The past may be a foreign country, but might still be worth a visit if we want to make sense of the present. At least, that’s what Professor Joe Cleary of Maynooth University ’s English Department believes, so in order to understand modern Ireland, he is engaging with the cultural critics of the past. “It seemed to me that as we were trying to make sense of Ireland in the late twentieth century and early twenty first in terms of huge social transformations, that people were struggling to find the critical terms, the theoretical vocabulary, the modes of analysis that would make sense of these broad developments,” he explains. “So I thought that now would be a useful time to go back and look at the way in which some of the most decisive twentieth century Irish critics had thought about Ireland and its location in the world, and how they had formulated the dilemmas of their particular moment.”

The critics in question include W.B. Yeats, Daniel Corkery, Sean O’ Faolain, Conor Cruise O’Brien, Denis Donoghue, Seamus Deane, Terence Brown, Declan Kiberd, Elizabeth Butler Cullingford and Clair Wills. “Some of these — particularly O’Faolain, Cruise O’Brien and Deane—were also prominent public intellectuals and will be examined as such and not just as cultural critics.”  For Cleary, such an examination of the past can teach us new perspectives on our current situation. “Obviously it was not just a question of going back, but of also learning from previous ways in which the questions had been formed to rethink our current world.”

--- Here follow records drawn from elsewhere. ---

Definition deleting (m : Machine) : bool :=
  negb (Time_IsZero (DeletionTimestamp (Meta m))).

(** [SetSummary] as the operator calls it. *)
Definition summarise (now : Z) (m : Machine) : Machine :=
  SetSummary now m [WithConditions ConditionsOrder].

Lemma Set_meta now (m : Machine) c :
  TypeMetaOf (Set_ now m c) = TypeMetaOf m ∧ Meta (Set_ now m c) = Meta m ∧
  Spec (Set_ now m c) = Spec m ∧ Phase (Status (Set_ now m c)) = Phase (Status m).
Proof. by destruct c. Qed.

Lemma summarise_phase now (m : Machine) :
  op_conditions (GetConditions m) →
  filter in_order (GetConditions m) ≠ [] →
  GetPhase (summarise now m) =
    if deleting m then MachinePhaseTerminating
    else match first_failing (GetConditions m) with
         | None => MachinePhaseSuccess
         | Some c => reason_phase (c_Reason c)
         end.
Proof.
  intros Hop Hne. unfold GetPhase, deleting, summarise, SetSummary.
  rewrite (proj1 (proj2 (Set_meta _ _ _))). case_match; [done|].
  rewrite summary_is_spec by done. unfold summary_spec.
  destruct (filter in_order (GetConditions m)) as [|c0 cs0] eqn:Hf; [done|].
  set (rc := match first_failing (GetConditions m) with Some c => _ | None => _ end).
  assert (∃ c, rc = Some c ∧ c_Type c = ReadyCondition) as (c & Hrc & Hct).
  { unfold rc. destruct (first_failing _); eauto. }
  pose proof (Set_lookup now m c ReadyCondition (proj1 Hop)) as Hl.
  rewrite decide_True in Hl by done. rewrite Hrc.
  rewrite Get_find in Hl.
  destruct (GetConditions (Set_ now m (Some c))) as [|c1 cs1]; [done|]. rewrite Hl.
  pose proof (hasSameState_eq _ _ (settled_same_state now m c)) as (_ & -> & -> & _ & _).
  unfold rc in Hrc. unfold reason_phase.
  destruct (first_failing (GetConditions m)) as [cf|]; simplify_eq/=; done.
Qed.
(* ===== verification/States.v ===== *)
(** * The state of each condition

    A condition list seen as the state (status and reason) of each condition
    type: what a mark and a summary do to it, and the phase it stands for. *)

From S2P Require Import Prelude Types Conditions ConditionsFacts Summary StatusSpec StatusInv.

(** Status and reason of each condition that is there. *)
Definition States := string → option (string * string).

Definition states (cs : list Condition) : States :=
  λ t, (λ c, (c_Status c, c_Reason c)) <$> find_cond cs t.

(** Two views agree on everything but the summary. *)
Definition agree (f g : States) : Prop := ∀ t, t ≠ ReadyCondition → f t = g t.

Definition true_state : string * string := (ConditionTrue, "").
Definition false_state (reason : string) : string * string := (ConditionFalse, reason).

Definition set_state (f : States) (t : string) (x : string * string) : States :=
  λ t', if decide (t' = t) then Some x else f t'.

Definition is_true (f : States) (t : string) : bool :=
  match f t with Some (st, _) => bool_decide (st = ConditionTrue) | None => false end.

(** The reason of the first failing condition in [ConditionsOrder]. *)
Definition failing_reason (f : States) : option string :=
  head (omap (λ t, match f t with
                   | Some (st, r) => if decide (st = ConditionFalse) then Some r else None
                   | None => None
                   end) ConditionsOrder).

(** The phase of a machine that is not being deleted. *)
Definition phase_of (f : States) : string :=
  match failing_reason f with
  | Some r => reason_phase r
  | None => MachinePhaseSuccess
  end.

#[export] Instance agree_equiv : Equivalence agree.
Proof.
  split; [done|intros f g H t Ht; by rewrite H|].
  intros f g h H1 H2 t Ht. by rewrite H1, H2.
Qed.

#[export] Instance set_state_proper : Proper (agree ==> eq ==> eq ==> agree) set_state.
Proof. intros f g H t _ <- x _ <- t' Ht'. unfold set_state. case_decide; [done|]. by apply H. Qed.

Lemma ConditionsOrder_not_Ready t : t ∈ ConditionsOrder → t ≠ ReadyCondition.
Proof. intros Ht ->. by apply Ready_not_in_order in Ht. Qed.

#[export] Instance failing_reason_proper : Proper (agree ==> eq) failing_reason.
Proof.
  intros f g H. unfold failing_reason. apply head_omap_ext.
  intros t Ht%ConditionsOrder_not_Ready. by rewrite H.
Qed.

#[export] Instance phase_of_proper : Proper (agree ==> eq) phase_of.
Proof. intros f g H. unfold phase_of. by rewrite H. Qed.

(** ** Marks, summaries and phases *)

Lemma IsConditionTrue_states cs t :
  NoDup (types cs) → IsConditionTrue cs t = is_true (states cs) t.
Proof.
  intros Hnd. apply eq_bool_prop_intro. rewrite !Is_true_true, IsConditionTrue_spec.
  unfold is_true, states. destruct (find_cond cs t) as [c|] eqn:Hc; simpl.
  - rewrite bool_decide_eq_true. apply find_cond_Some in Hc as [Hin Ht]; [|done]. split; [|eauto].
    intros (c' & Hin' & Ht' & Hs). rewrite <- Hs.
    assert (Some c = Some c') as [= ->]; [|done].
    rewrite <- (proj2 (find_cond_Some cs t c Hnd) (conj Hin Ht)).
    by apply find_cond_Some.
  - split; [|done]. intros (c & Hin & <- & _). apply find_cond_None in Hc. destruct Hc.
    by apply list_elem_of_fmap_2.
Qed.

Lemma states_Set n (m : Machine) c0 t :
  NoDup (types (GetConditions m)) →
  states (GetConditions (Set_ n m (Some c0))) t =
    set_state (states (GetConditions m)) (c_Type c0) (c_Status c0, c_Reason c0) t.
Proof.
  intros Hnd. unfold states, set_state. rewrite <- !Get_find, Set_lookup by done.
  case_decide; [|done]. simpl.
  by destruct (hasSameState_eq _ _ (settled_same_state n m c0)) as (_ & -> & -> & _).
Qed.

Lemma states_summarise n (m : Machine) :
  cond_core (GetConditions m) →
  agree (states (GetConditions (summarise n m))) (states (GetConditions m)).
Proof.
  intros Hc t Ht. rewrite summarise_Set by done.
  destruct (summary_spec (GetConditions m)) as [rc|] eqn:Hrc; [|done].
  rewrite states_Set by apply Hc. unfold set_state.
  by rewrite decide_False by (by rewrite (proj1 (summary_spec_op _ _ Hrc))).
Qed.

Lemma cond_core_summarise n (m : Machine) :
  cond_core (GetConditions m) → cond_core (GetConditions (summarise n m)).
Proof.
  intros Hc. rewrite summarise_Set by done.
  destruct (summary_spec (GetConditions m)) as [rc|] eqn:Hrc; [|done].
  destruct (summary_spec_op _ _ Hrc) as [Ht Hop].
  apply cond_core_set; [done| |done]. rewrite Ht. by left.
Qed.

Lemma first_failing_reason cs : c_Reason <$> first_failing cs = failing_reason (states cs).
Proof.
  unfold first_failing, failing_reason. rewrite head_omap_fmap. apply head_omap_ext.
  intros t _. unfold find_failing, states. destruct (find_cond cs t) as [c|]; simpl; [|done].
  unfold failing. by repeat case_decide.
Qed.

(** The phase a status update computes, once a condition that counts is there. *)
Lemma summarise_phase_of n (m : Machine) :
  cond_core (GetConditions m) → deleting m = false →
  is_Some (states (GetConditions m) MachineConditionTypeMachineReady) →
  GetPhase (summarise n m) = phase_of (states (GetConditions m)).
Proof.
  intros Hc Hd [x Hx]. rewrite summarise_phase, Hd; [|by apply cond_core_op|].
  - unfold phase_of. rewrite <- first_failing_reason. by destruct (first_failing _).
  - intros Hnil. unfold states in Hx.
    destruct (find_cond _ _) as [c|] eqn:Hf; [|done]. apply find_cond_Some_1 in Hf as [Hin Ht].
    apply (proj1 (filter_nil_iff in_order _) Hnil c Hin), in_order_iff. rewrite Ht. by left.
Qed.

Lemma GetPhase_nonempty (m : Machine) : GetPhase m ≠ "".
Proof. unfold GetPhase. by repeat case_match. Qed.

According to Cleary, a number of critics have posed questions that remain relevant for our times, including Daniel Corkery, who asked “whether Irish literature in English would only ever become strongly politicised and national-minded during times of national emergency, but would continue in more normal periods of calm to emphasise Irish eccentricity in order to chase mainly after international markets and foreign critical approval.” It’s a question Cleary sees as far-sighted, given that much of today’s cultural output is now market-driven. “We see the issue in particularly obvious ways in film where it is widely acknowledged by both producers and actors that what marketeers think American audiences want really has a direct impact on the types of films that get made about Ireland.”

Other critics, such as Sean O’Faolain, posed questions about how Irish society was affecting Irish writers. “Whereas Corkery had asked whether Irish writers were adequately serving the needs of Irish society, O’Faolain shifted tack and asked whether Irish society was adequately serving the needs of Irish writers. Both are fundamentally political questions and retain their cogency even now.”

In his studies of past critics, Cleary sees the questions being raised about Irish writers and their relationship to the country’s politics as relevant in looking at the present day. “As the Republic of Ireland collapses into one of the worst economic fiascos in its history and advances rapidly towards the centenary of Easter 1916, the vexed question of the writer and politics retains all of its urgency,” he says. “The idea is not to go back to these older critics assuming they had all the answers. However, these critics did sometimes have very good questions that are still relevant today.”

His studies can also illuminate how recent debates about the perceived failure of 21st century Irish writers to engage with a 21st century present are a relatively new phenomenon. “There are no strong precedents for it. People in the 1940s were not saying ‘Our plays are all set in he 1920s’. So it is an argument that seems to be peculiar to our moment and therefore to be all the more interesting for that.”

For Cleary, these critics of the past have had a hand in shaping the Ireland we know and live in today. He cites Yeats’ idea of Ireland as a folk society that was ancient, poetic and anti-modern, an image which various industries, such as tourism, are now attempting to harness towards their own end.  He also points to O’Faolain’s “campaign for pragmatic nationalism,” and to the work of Seamus Deane, who argued for a reappraisal of the inherited languages and mentalities that had brought about a political stalemate between unionism and nationalism. “Today, there is an equally compelling case for a systematic review of the zombie-languages of neoliberalism that have infested everything in Ireland, including the arts and academia.”

In his research into the critics of the past, Cleary has also noted their changing roles in society. “In the 20th century the sense of literature and cultural criticism as something oppositional, as something that tried to stand back from society and be a voice of criticism came to be seen as a stance that was more difficult to maintain . . . today, people like Bono and Bob Geldoff try to play a different role, working with politicians and influencing from within.”

The question is whether such a role involves an implicit acceptance of the way the world is currently formulated, with art’s function to make improvements on it rather than change it any radical way.  “That seems to me to be one of the things that makes our own contemporary moment different to some of the earlier ones.”

Some things remained consistent throughout the last century, however. “When I went back and looked at these very different critics, with their very different preoccupations in different decades, although the vocabulary and the terminology might change, there really was a continuing preoccupation with Ireland’s relationship to Europe and to a lesser extend Ireland’s relationship to America, not just what constitutes a national culture, but how does that culture help locate us or situate us within a wider world.”

In the early twentieth century, says Cleary, this too is changing. “In a way we have probably less engagement with European culture and even to some degree with American culture perhaps than we did at an earlier moment. . . there is a sense that you can get everything in English and that you don’t need to look beyond, and I think our culture at the present moment has real cause for concern and needs to look at that.”